- _Exercise brief_: Nothing but the lines from the one containing "(apply in_range4; assumption)." through the end of the entries below should be set down, each exactly as written.

== Task input ==

(** C1 (amended): on an input of shape (B, C, H, W) with C the network's
    channel count and H, W at least 49, [forward] pads height and width to
    the next multiple of 16, runs the encoder-middle-decoder pipeline on the
    padded tensor and crops, returning a tensor of shape (B, C, H, W). *)
Theorem CascadedGaze_forward_restores_shape
  img_channel (theta : Params F) (inp : tensor F) B Hh W :
  shape inp = [B; img_channel; Hh; W] ->
  1 <= img_channel -> 49 <= Hh -> 49 <= W ->
  let m := CascadedGaze_init img_channel theta in
  padder_size m = 2 ^ length (encoders m) /\ padder_size m = 16
  /\ exists padded y out,
       check_image_size m inp = Some padded
       /\ shape padded = [B; img_channel; Hh + (16 - Hh mod 16) mod 16;
                          W + (16 - W mod 16) mod 16]
       /\ (Hh + (16 - Hh mod 16) mod 16) mod 16 = 0
       /\ (16 - Hh mod 16) mod 16 < 16
       /\ (W + (16 - W mod 16) mod 16) mod 16 = 0
       /\ (16 - W mod 16) mod 16 < 16
       /\ CascadedGaze_body m padded = Some y
       /\ crop y Hh W = Some out
       /\ CascadedGaze_forward m inp = Some out
       /\ shape out = [B; img_channel; Hh; W].
Proof.
  intros E Hc HH HW m.
  split; [reflexivity|]. split; [reflexivity|].
  destruct (check_image_size_run img_channel theta inp B Hh W E) as (p & Hp & Sp).
  fold m in Hp.
  destruct (pad_to_16 Hh HH) as (a & Ha & Ea).
  destruct (pad_to_16 W HW) as (b & Hb & Eb).
  assert (Sp' : shape p = [B; img_channel; 2 * (2 * (2 * (2 * a)));
                           2 * (2 * (2 * (2 * b)))]) by congruence.
  destruct (CascadedGaze_run img_channel theta p B a b Sp' Ha Hb)
    as (x0 & e0 & e1 & e2 & e3 & x4 & xm & yd & y & _ & _ & _ & _ & _ & _ & _
        & Hy & Sy).
  fold m in Hy.
  destruct (sim_exists shape (crop y Hh W) [B; img_channel; Hh; W])
    as (out & Hout & Sout).
  { rewrite sim_crop, Sy, Sp. cbn [crop_shape].
    rewrite !Nat.min_l by lia. reflexivity. }
  exists p, y, out.
  destruct (pad_amount_minimal Hh) as [? ?]. destruct (pad_amount_minimal W) as [? ?].
  repeat split; try assumption.
  unfold CascadedGaze_forward. rewrite E, Hp. cbn [bind]. rewrite Hy. exact Hout.
Qed.

(** C8: in [forward] the saved encoder outputs are consumed in reverse
    order.  With [n = 4] encoder stages, [encs[k]] is the output of encoder
    stage [k]; what [forward] returns is the crop of [ending(yd) + padded],
    where [yd] is the result of the decoder stages run in order, stage [i]
    upsampling, adding the output of encoder stage [n-1-i] and then running
    its decoder blocks; each of these sums adds two tensors of the same
    shape entry by entry. *)
Theorem skip_connections_pair_matching_stages
  img_channel (theta : Params F) (inp : tensor F) B Hh W :
  shape inp = [B; img_channel; Hh; W] ->
  1 <= img_channel -> 49 <= Hh -> 49 <= W ->
  let m := CascadedGaze_init img_channel theta in
  let n := length (encoders m) in
  n = 4 /\ length (decoders m) = n /\ length (ups m) = n
  /\ exists padded x0 x4 encs xm yd z y out,
       check_image_size m inp = Some padded
       /\ Conv2d_forward (intro m) padded = Some x0
       /\ encoder_loop (combine (encoders m) (downs m)) x0 [] = Some (x4, encs)
       /\ length encs = n
       /\ (forall k, k < n -> nth_error encs k = encoder_output m x0 k)
       /\ Sequential NAFBlock0_forward (middle_blks m) x4 = Some xm
       /\ decoder_stages m x0 n xm = Some yd
       /\ (forall i, i < n -> skip_sum_at m x0 xm i)
       /\ Conv2d_forward (ending m) yd = Some z
       /\ tadd z padded = Some y
       /\ CascadedGaze_body m padded = Some y
       /\ crop y Hh W = Some out
       /\ CascadedGaze_forward m inp = Some out.
Proof.
  intros E Hc HH HW m n.
  split; [reflexivity|]. split; [reflexivity|]. split; [reflexivity|].
  destruct (check_image_size_run img_channel theta inp B Hh W E) as (p & Hp & Sp).
  fold m in Hp.
  destruct (pad_to_16 Hh HH) as (a & Ha & Ea).
  destruct (pad_to_16 W HW) as (b & Hb & Eb).
  assert (Sp' : shape p = [B; img_channel; 2 * (2 * (2 * (2 * a)));
                           2 * (2 * (2 * (2 * b)))]) by congruence.
  destruct (CascadedGaze_encoder_run img_channel theta p B a b Sp' Ha Hb)
    as (x0 & e0 & e1 & e2 & e3 & x4 & Hx0 & Henc & O0 & O1 & O2 & O3
        & S0 & S1 & S2 & S3 & S4).
  fold m in Hx0, Henc, O0, O1, O2, O3.
  destruct (Sequential_NAF_ok 960 10 (sub_params theta 4) x4 B a b S4)
    as (xm & Hxm & Sxm); try lia.
  change (blocks_init (NAFBlock0_init 960 2 2) 10 (sub_params theta 4))
    with (middle_blks m) in Hxm.
  destruct (CascadedGaze_decoder_run img_channel theta x0 e0 e1 e2 e3 xm B a b
              O0 O1 O2 O3 S0 S1 S2 S3 Sxm)
    as (yd & Hyd & Dyd & Syd & K0 & K1 & K2 & K3); try lia.
  fold m in Hyd, Dyd, K0, K1, K2, K3.
  destruct (conv3x3_ok 60 img_channel (sub_params theta 1) yd B _ _ Syd)
    as (z & Hz & Sz); try lia.
  change (Conv2d_init 60 img_channel 3 1 1 1 true (sub_params theta 1))
    with (ending m) in Hz.
  destruct (binop_same_shape add z p _ Sz Sp') as (y & Hy & Sy & _ & _).
  assert (Hbody : CascadedGaze_body m p = Some y).
  { unfold CascadedGaze_body. rewrite Hx0. cbn [bind]. rewrite Henc.
    cbn [bind fst snd]. rewrite Hxm. cbn [bind]. rewrite Hyd. cbn [bind].
    rewrite Hz. cbn [bind]. exact Hy. }
  destruct (sim_exists shape (crop y Hh W) [B; img_channel; Hh; W])
    as (out & Hout & _).
  { rewrite sim_crop, Sy. cbn [crop_shape].
    rewrite !Nat.min_l by lia. reflexivity. }
  exists p, x0, x4, [e0; e1; e2; e3], xm, yd, z, y, out.
  split; [exact Hp|]. split; [exact Hx0|]. split; [exact Henc|].
  split; [reflexivity|].
  change n with 4.
  split.
  { intros k Hk.
    destruct k as [|[|[|[|k]]]]; cbn [nth_error]; try (symmetry; assumption). lia. }
  split; [exact Hxm|].
  split; [exact Dyd|].
  split.
  { intros i Hi.
    destruct i as [|[|[|[|i]]]]; try assumption. lia. }
  split; [exact Hz|]. split; [exact Hy|]. split; [exact Hbody|].
  split; [exact Hout|].
  unfold CascadedGaze_forward. rewrite E, Hp. cbn [bind]. rewrite Hbody.
  exact Hout.
Qed.

Lemma get_full s (v : F) idx : in_range idx s -> get (full s v) idx = v.
Proof.
  intros Hr. unfold get, full; simpl.
  apply nth_repeat_lt. apply ravel_lt. assumption.
Qed.

(** ** LayerNormFunction.backward *)

Lemma sum_upto_S n (f : nat -> F) :
  sum_upto (S n) f = add (sum_upto n f) (f n).
Proof.
  unfold sum_upto, sum_list.
  rewrite seq_S, map_app, fold_left_app. reflexivity.
Qed.

Lemma sum_upto_0 (f : nat -> F) : sum_upto 0 f = zero.
Proof. reflexivity. Qed.

Lemma get_tset (t : tensor F) idx v idx' :
  in_range idx' (shape t) ->
  get (tset t idx v) idx'
  = if list_eq_dec Nat.eq_dec idx' idx then v else get t idx'.
Proof. intros Hr. unfold tset. rewrite get_build by assumption. reflexivity. Qed.

Lemma sum_dim3_4 (t : tensor F) N C Hh W :
  shape t = [N; C; Hh; W] ->
  exists y,
    sum_dim 3 t = Some y /\ shape y = [N; C; Hh]
    /\ forall n c h, n < N -> c < C -> h < Hh ->
         get y [n; c; h] = sum_upto W (fun w => get t [n; c; h; w]).
Proof.
  intros E. unfold sum_dim. rewrite E. cbn [length Nat.ltb Nat.leb guard bind].
  eexists. split; [reflexivity|]. split; [reflexivity|].
  intros n c h Hn Hc Hh'. cbn [firstn skipn app nth].
  rewrite get_build by (in_range_tac; assumption). reflexivity.
Qed.

Lemma sum_dim2_3 (t : tensor F) N C Hh :
  shape t = [N; C; Hh] ->
  exists y,
    sum_dim 2 t = Some y /\ shape y = [N; C]
    /\ forall n c, n < N -> c < C ->
         get y [n; c] = sum_upto Hh (fun h => get t [n; c; h]).
Proof.
  intros E. unfold sum_dim. rewrite E. cbn [length Nat.ltb Nat.leb guard bind].
  eexists. split; [reflexivity|]. split; [reflexivity|].
  intros n c Hn Hc. cbn [firstn skipn app nth].
  rewrite get_build by (in_range_tac; assumption). reflexivity.
Qed.

Lemma sum_dim0_2 (t : tensor F) N C :
  shape t = [N; C] ->
  exists y,
    sum_dim 0 t = Some y /\ shape y = [C]
    /\ forall c, c < C -> get y [c] = sum_upto N (fun n => get t [n; c]).
Proof.
  intros E. unfold sum_dim. rewrite E. cbn [length Nat.ltb Nat.leb guard bind].
  eexists. split; [reflexivity|]. split; [reflexivity|].
  intros c Hc. cbn [firstn skipn app nth].
  rewrite get_build by (in_range_tac; assumption). reflexivity.
Qed.

(** [sum(dim=3).sum(dim=2).sum(dim=0)] of a 4-D tensor. *)
Lemma sum_dims_302 (t : tensor F) N C Hh W :
  shape t = [N; C; Hh; W] ->
  exists y3 y2 y,
    sum_dim 3 t = Some y3 /\ sum_dim 2 y3 = Some y2 /\ sum_dim 0 y2 = Some y
    /\ shape y = [C]
    /\ forall c, c < C ->
         get y [c] = sum_upto N (fun n => sum_upto Hh (fun h =>
                       sum_upto W (fun w => get t [n; c; h; w]))).
Proof.
  intros E.
  destruct (sum_dim3_4 t N C Hh W E) as (y3 & H3 & S3 & G3).
  destruct (sum_dim2_3 y3 N C Hh S3) as (y2 & H2 & S2 & G2).
  destruct (sum_dim0_2 y2 N C S2) as (y & H0 & S0 & G0).
  exists y3, y2, y. repeat split; try assumption.
  intros c Hc. rewrite G0 by assumption.
  apply sum_upto_ext. intros n Hn. rewrite G2 by assumption.
  apply sum_upto_ext. intros h Hh'. apply G3; assumption.
Qed.

(** What [backward] returns, entry by entry, in terms of the saved state. *)
Lemma LayerNormFunction_backward_char (ctx : LayerNorm_ctx F) (go : tensor F)
  N C Hh W :
  shape (saved_y ctx) = [N; C; Hh; W] ->
  shape (saved_var ctx) = [N; 1; Hh; W] -> wf (saved_var ctx) ->
  shape (saved_weight ctx) = [C] ->
  shape go = [N; C; Hh; W] ->
  exists gx gw gb,
    LayerNormFunction_backward ctx go = Some (gx, gw, gb)
    /\ shape gx = [N; C; Hh; W] /\ shape gw = [C] /\ shape gb = [C]
    /\ (forall n j h w, n < N -> j < C -> h < Hh -> w < W ->
          let y := fun c => get (saved_y ctx) [n; c; h; w] in
          let g := fun c => mul (get go [n; c; h; w]) (get (saved_weight ctx) [c]) in
          get gx [n; j; h; w]
          = mul (div (of_nat 1)
                   (sqrt (add (get (saved_var ctx) [n; 0; h; w]) (ctx_eps ctx))))
                (sub (sub (g j)
                        (mul (y j) (channel_mean C (fun c => mul (g c) (y c)))))
                     (channel_mean C g)))
    /\ (forall c, c < C ->
          get gw [c] = sum_upto N (fun n => sum_upto Hh (fun h => sum_upto W (fun w =>
                         mul (get go [n; c; h; w]) (get (saved_y ctx) [n; c; h; w])))))
    /\ (forall c, c < C ->
          get gb [c] = sum_upto N (fun n => sum_upto Hh (fun h => sum_upto W (fun w =>
                         get go [n; c; h; w])))).
Proof.
  intros Sy Sv Wv Sw Sg. unfold LayerNormFunction_backward. rewrite Sg.
  rewrite (reshape_vec (saved_weight ctx) C Sw). cbn [bind].
  destruct (binop_chan_r mul go (mkT [1; C; 1; 1] (data (saved_weight ctx)))
              N C Hh W Sg eq_refl) as (g & Hg & Sgg & Wg & Gg).
  unfold tmul at 1. rewrite Hg. cbn [bind].
  destruct (mean_keepdim1_4 g N C Hh W Sgg) as (mg & Hmg & Smg & Wmg & Gmg).
  rewrite Hmg. cbn [bind].
  destruct (binop_same_shape mul g (saved_y ctx) _ Sgg Sy)
    as (gy & Hgy & Sgy & Wgy & Ggy).
  unfold tmul at 1. rewrite Hgy. cbn [bind].
  destruct (mean_keepdim1_4 gy N C Hh W Sgy) as (mgy & Hmgy & Smgy & Wmgy & Gmgy).
  rewrite Hmgy. cbn [bind].
  destruct (binop_keep_r mul (saved_y ctx) mgy N C Hh W Sy Smgy)
    as (ymg & Hymg & Symg & Wymg & Gymg).
  unfold tmul at 1. rewrite Hymg. cbn [bind].
  destruct (binop_same_shape sub g ymg _ Sgg Symg) as (t1 & Ht1 & St1 & Wt1 & Gt1).
  unfold tsub at 1. rewrite Ht1. cbn [bind].
  destruct (binop_keep_r sub t1 mg N C Hh W St1 Smg) as (t2 & Ht2 & St2 & Wt2 & Gt2).
  unfold tsub at 1. rewrite Ht2. cbn [bind].
  set (r := tmap (fun v => div (of_nat 1) v)
              (tmap sqrt (tmap (fun v => add v (ctx_eps ctx)) (saved_var ctx)))).
  assert (Sr : shape r = [N; 1; Hh; W]) by exact Sv.
  destruct (binop_keep_l mul r t2 N C Hh W Sr St2) as (gx & Hgx & Sgx & Wgx & Ggx).
  unfold tmul at 1. rewrite Hgx. cbn [bind].
  destruct (binop_same_shape mul go (saved_y ctx) _ Sg Sy)
    as (goy & Hgoy & Sgoy & Wgoy & Ggoy).
  unfold tmul at 1. rewrite Hgoy. cbn [bind].
  destruct (sum_dims_302 goy N C Hh W Sgoy)
    as (w3 & w2 & gw & Hw3 & Hw2 & Hgw & Sgw & Ggw).
  rewrite Hw3. cbn [bind]. rewrite Hw2. cbn [bind]. rewrite Hgw. cbn [bind].
  destruct (sum_dims_302 go N C Hh W Sg)
    as (b3 & b2 & gb & Hb3 & Hb2 & Hgb & Sgb & Ggb).
  rewrite Hb3. cbn [bind]. rewrite Hb2. cbn [bind]. rewrite Hgb. cbn [bind].
  exists gx, gw, gb. split; [reflexivity|].
  split; [exact Sgx|]. split; [exact Sgw|]. split; [exact Sgb|].
  split; [|split].
  - intros n j h w Hn Hj Hh' Hw. cbv zeta.
    assert (Eg : forall c, c < C ->
              get g [n; c; h; w]
              = mul (get go [n; c; h; w]) (get (saved_weight ctx) [c])).
    { intros c Hc. rewrite Gg by assumption.
      rewrite (get_vec_view (saved_weight ctx) C c Sw). reflexivity. }
    rewrite Ggx, Gt2, Gt1, Gymg, Gmgy, Gmg
      by (try assumption; apply in_range4; assumption).
    subst r.
    assert (Hr : in_range [n; 0; h; w] (shape (saved_var ctx)))
      by (rewrite Sv; apply in_range4; lia).
    rewrite get_tmap by (try (apply wf_tmap, wf_tmap); assumption).
    rewrite get_tmap by (try apply wf_tmap; assumption).
    rewrite get_tmap by assumption.
    rewrite (Eg j Hj).
    rewrite (channel_mean_ext C (fun c => get gy [n; c; h; w])
               (fun c => mul (mul (get go [n; c; h; w]) (get (saved_weight ctx) [c]))
                             (get (saved_y ctx) [n; c; h; w]))).
    2:{ intros c Hc. rewrite Ggy by (apply in_range4; assumption).
        rewrite (Eg c Hc). reflexivity. }
    rewrite (channel_mean_ext C (fun c => get g [n; c; h; w])
               (fun c => mul (get go [n; c; h; w]) (get (saved_weight ctx) [c])) Eg).
    reflexivity.
  - intros c Hc. rewrite Ggw by assumption.
    apply sum_upto_ext. intros n Hn. apply sum_upto_ext. intros h Hh'.
    apply sum_upto_ext. intros w Hw. apply Ggoy. apply in_range4; assumption.
  - intros c Hc. apply Ggb. assumption.
Qed.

===

- _Output_:
    2:{ intros c Hc. rewrite Ggy by (apply in_range4; assumption).
        rewrite (Eg c Hc). reflexivity. }
    rewrite (channel_mean_ext C (fun c => get g [n; c; h; w])
               (fun c => mul (get go [n; c; h; w]) (get (saved_weight ctx) [c])) Eg).
    reflexivity.
  - intros c Hc. rewrite Ggw by assumption.
    apply sum_upto_ext. intros n Hn. apply sum_upto_ext. intros h Hh'.
    apply sum_upto_ext. intros w Hw. apply Ggoy. apply in_range4; assumption.
  - intros c Hc. apply Ggb. assumption.
Qed.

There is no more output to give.